Viburnum

Use these shrubs for their welcome winter flowers, fruit and foliage

V. tinus 'Lisarose'

V. tinus 'Lisarose'

Viburnums are one of the workhorse shrubs of the garden and while most flower from late spring into early summer, there are some that really make an impact in winter. Besides flowers, viburnums also contribute with colourful and long-lasting fruit and decorative foliage, with evergreen species such as Viburnum tinus making an important visual contribution in winter, while also making a useful hedge.

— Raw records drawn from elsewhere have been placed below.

(** * UDP password generator: client-side validation, wire records and
      server-side generation.

    Shallow embedding of
      UDP_client/src/libs/password/password.c   (keep_generating, control_type,
                                                 control_length)
      UDP_client/src/UDP_client.c               (handle_user_input, send_request,
                                                 receive_response, main)
      UDP_server/src/libs/password/password.c   (generate_* and generate_password)
      UDP_server/src/UDP_server.c               (handle_password_request,
                                                 receive_request, send_response, main)
      libs/protocol/protocol.h                  (constants, PasswordRequest,
                                                 PasswordResponse)

    A C [char] is an [ascii]; a [char] array is a [list ascii] indexed from 0;
    a C [int] is a [Z].  Array writes are checked: a write outside the array
    stops the run with a [Fault] that records the index and the byte. *)

From Stdlib Require Import ZArith Ascii String List Lia Bool.
From stdpp Require Import base list.
Import ListNotations.

Local Open Scope char_scope.
Local Open Scope Z_scope.

(* ------------------------------------------------------------------------- *)
(** ** Characters and C strings *)

Module C.

Definition NUL : ascii := "000".

(** Code of a character, as an [int]. *)
Definition code (c : ascii) : Z := Z.of_N (N_of_ascii c).

(** Conversion of an [int] to [char]: the low eight bits are kept. *)
Definition char_of_int (z : Z) : ascii := ascii_of_N (Z.to_N (z mod 256)).

(** A string literal as the characters before its terminator. *)
Definition lit (s : string) : list ascii := list_ascii_of_string s.

(** The C string held in an array: the characters before the first NUL
    (or the whole array if it holds none). *)
Fixpoint c_str (a : list ascii) : list ascii :=
  match a with
  | [] => []
  | c :: a' => if Ascii.eqb c NUL then [] else c :: c_str a'
  end.

Definition strlen (a : list ascii) : nat := length (c_str a).

(** <ctype.h>, "C" locale. *)
Definition isdigit (c : ascii) : bool := (48 <=? code c) && (code c <=? 57).

Definition isspace (c : ascii) : bool :=
  (code c =? 32) || ((9 <=? code c) && (code c <=? 13)).

Definition isupper (c : ascii) : bool := (65 <=? code c) && (code c <=? 90).

Definition tolower (c : ascii) : ascii :=
  if isupper c then char_of_int (code c + 32) else c.

(** [strchr s c != NULL]: the terminator is part of the string, so a search
    for NUL always succeeds. *)
Fixpoint strchr_found (s : list ascii) (c : ascii) : bool :=
  match s with
  | [] => Ascii.eqb c NUL
  | x :: s' =>
      if Ascii.eqb x NUL then Ascii.eqb c NUL
      else if Ascii.eqb x c then true
      else strchr_found s' c
  end.

(** *** atoi

    The C standard defines [atoi] as [(int) strtol (nptr, NULL, 10)] and
    leaves the result open when the value does not fit; this is the function
    of the GNU C library on a platform with 64-bit [long] (the branch of the
    sources that is not WIN32).  White space is skipped, an optional sign is
    read, then the longest run of decimal digits.  [strtol] saturates at the
    bounds of [long]; the conversion to [int] keeps the low 32 bits (two's
    complement).  For a value that fits in an [int] this is the value itself,
    on every conforming C library. *)

Definition INT_MAX : Z := 2147483647.
Definition INT_MIN : Z := -2147483648.
Definition LONG_MAX : Z := 9223372036854775807.
Definition LONG_MIN : Z := -9223372036854775808.

Definition int_of_long (z : Z) : Z := (z + 2 ^ 31) mod 2 ^ 32 - 2 ^ 31.

Definition clamp_long (z : Z) : Z := Z.max LONG_MIN (Z.min LONG_MAX z).

Definition digit_value (c : ascii) : Z := code c - 48.

(** Value of the leading run of digits, continuing from [acc]. *)
Fixpoint digits_value (acc : Z) (s : list ascii) : Z :=
  match s with
  | [] => acc
  | c :: s' =>
      if isdigit c then digits_value (10 * acc + digit_value c) s' else acc
  end.

Fixpoint skip_space (s : list ascii) : list ascii :=
  match s with
  | [] => []
  | c :: s' => if isspace c then skip_space s' else s
  end.

Definition strtol (s : list ascii) : Z :=
  let s1 := skip_space (c_str s) in
  match s1 with
  | [] => clamp_long 0
  | c :: s2 =>
      if Ascii.eqb c "-" then clamp_long (- digits_value 0 s2)
      else if Ascii.eqb c "+" then clamp_long (digits_value 0 s2)
      else clamp_long (digits_value 0 s1)
  end.

Definition atoi (s : list ascii) : Z := int_of_long (strtol s).

End C.

(* ------------------------------------------------------------------------- *)
(** ** protocol.h *)

Definition BUFFER_SIZE : Z := 1024.
Definition MAX_PASSWORD_LENGTH : Z := 32.
Definition MIN_PASSWORD_LENGTH : Z := 6.

(** [typedef struct { char type; char length[BUFFER_SIZE]; } PasswordRequest;] *)
Module PasswordRequest.
Record t : Type := mk { type : ascii; length : list ascii }.
End PasswordRequest.

(** [typedef struct { char password[MAX_PASSWORD_LENGTH + 1]; } PasswordResponse;] *)
Module PasswordResponse.
Record t : Type := mk { password : list ascii }.
End PasswordResponse.

(* ------------------------------------------------------------------------- *)
(** ** UDP_client/src/libs/password/password.c *)

Definition keep_generating (type type_for_ending : ascii) : bool :=
  negb (Ascii.eqb (C.tolower type) (C.tolower type_for_ending)).

Definition control_type (allowed_type : list ascii) (type : ascii) : bool :=
  C.strchr_found allowed_type type.

(** The scan of [control_length]: every character before the terminator is a
    decimal digit. *)
Fixpoint only_digits (length : list ascii) : bool :=
  match length with
  | [] => true
  | c :: rest =>
      if Ascii.eqb c C.NUL then true
      else if C.isdigit c then only_digits rest
      else false
  end.

Definition control_length (length : list ascii) (min_length max_length : Z) : bool :=
  if only_digits length then
    let numerical_length := C.atoi length in
    (numerical_length >=? min_length) && (numerical_length <=? max_length)
  else false.

(* ------------------------------------------------------------------------- *)
(** ** Checked array writes *)

(** Result of a run that writes into a [char] array while drawing from a
    random source with state [S]. *)
Inductive outcome (S : Type) : Type :=
| Done (st : S) (arr : list ascii)
| Fault (index : Z) (byte : ascii).
Arguments Done {S} st arr.
Arguments Fault {S} index byte.

(** [arr[i] = c]. *)
Definition store (arr : list ascii) (i : Z) (c : ascii) : option (list ascii) :=
  if (0 <=? i) && (i <? Z.of_nat (length arr))
  then Some (<[Z.to_nat i := c]> arr)
  else None.

(* ------------------------------------------------------------------------- *)
(** ** UDP_server/src/libs/password/password.c *)

Inductive PasswordType : Type := NUMERIC | ALPHA | MIXED | SECURE | UNAMBIGUOUS.

Definition secure_charset : list ascii :=
  C.lit "abcdefghijklmnopqrstuvwxyzABCDEFGHIJKLMNOPQRSTUVWXYZ0123456789!@#$%^&*()".

Definition unambiguous_charset : list ascii :=
  C.lit "abcdefghjkmnpqrtuvwxyACDEFGHJKLMNPQRTUVWXY34679!@#$%^&*()".

(** [charset[r % (sizeof(charset) - 1)]] *)
Definition charset_at (charset : list ascii) (r : Z) : ascii :=
  nth (Z.to_nat (Z.rem r (Z.of_nat (length charset)))) charset C.NUL.

(** The right-hand sides of the assignments [password[i] = ...], as functions
    of the values returned by the calls of [rand()]. *)
Definition numeric_of (r : Z) : ascii := C.char_of_int (C.code "0" + Z.rem r 10).
Definition alpha_of (r : Z) : ascii := C.char_of_int (C.code "a" + Z.rem r 26).
Definition mixed_of (r1 r2 : Z) : ascii :=
  if Z.rem r1 2 =? 0 then C.char_of_int (C.code "0" + Z.rem r2 10)
  else C.char_of_int (C.code "a" + Z.rem r2 26).
Definition secure_of (r : Z) : ascii := charset_at secure_charset r.
Definition unambiguous_of (r : Z) : ascii := charset_at unambiguous_charset r.

Section Generation.

(** The state of the C library's generator and [rand()], which returns a
    value in [0, RAND_MAX] and moves the state on. *)
Variable S : Type.
Variable rand : S -> Z * S.

Definition pick : Type := S -> ascii * S.

Definition numeric_char : pick :=
  fun st => let (r, st1) := rand st in (numeric_of r, st1).

Definition alpha_char : pick :=
  fun st => let (r, st1) := rand st in (alpha_of r, st1).

(** The condition [rand() % 2] is evaluated first; either branch then calls
    [rand()] once. *)
Definition mixed_char : pick :=
  fun st =>
    let (r1, st1) := rand st in
    let (r2, st2) := rand st1 in
    (mixed_of r1 r2, st2).

Definition secure_char : pick :=
  fun st => let (r, st1) := rand st in (secure_of r, st1).

Definition unambiguous_char : pick :=
  fun st => let (r, st1) := rand st in (unambiguous_of r, st1).

(** [for (; i < length; i++) password[i] = <pick>;] with [n] iterations
    left. *)
Fixpoint fill (p : pick) (n : nat) (i : Z) (st : S) (password : list ascii)
  : outcome S :=
  match n with
  | O => Done st password
  | Datatypes.S n' =>
      let (c, st1) := p st in
      match store password i c with
      | Some password1 => fill p n' (i + 1) st1 password1
      | None => Fault i c
      end
  end.

(** The common shape of the five generators: the loop from 0, then
    [password[length] = 0]. *)
Definition generate_with (p : pick) (st : S) (password : list ascii)
           (length : Z) : outcome S :=
  match fill p (Z.to_nat length) 0 st password with
  | Done st1 password1 =>
      match store password1 length C.NUL with
      | Some password2 => Done st1 password2
      | None => Fault length C.NUL
      end
  | Fault i c => Fault i c
  end.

Although mostly white, or pale pink, the individual small flowers of viburnum are massed into clusters or globular heads with many, particularly those that are winter flowering, also possessing a sweet or musky scent. After the flowers many produce attractive berries in shades of red, yellow and black to metallic blue. Starting in autumn, some like the guelder rose, V. opulus, continue to shine into winter.

Viburnums are adaptable when it comes to the soil they are placed in, as long as they’re not waterlogged or excessively dry. They will tolerate sun through to full shade, although their flowering performance will be hampered if conditions are continually gloomy.

V. opulus and V. tinus are prone to attacks by the creamy, black-spotted larvae and adults of viburnum beetle, which can skeletonise foliage. Use organic insecticides containing pyrethrins and fatty acids when grubs are seen in spring, but stop spraying when plants are flowering to protect pollinators.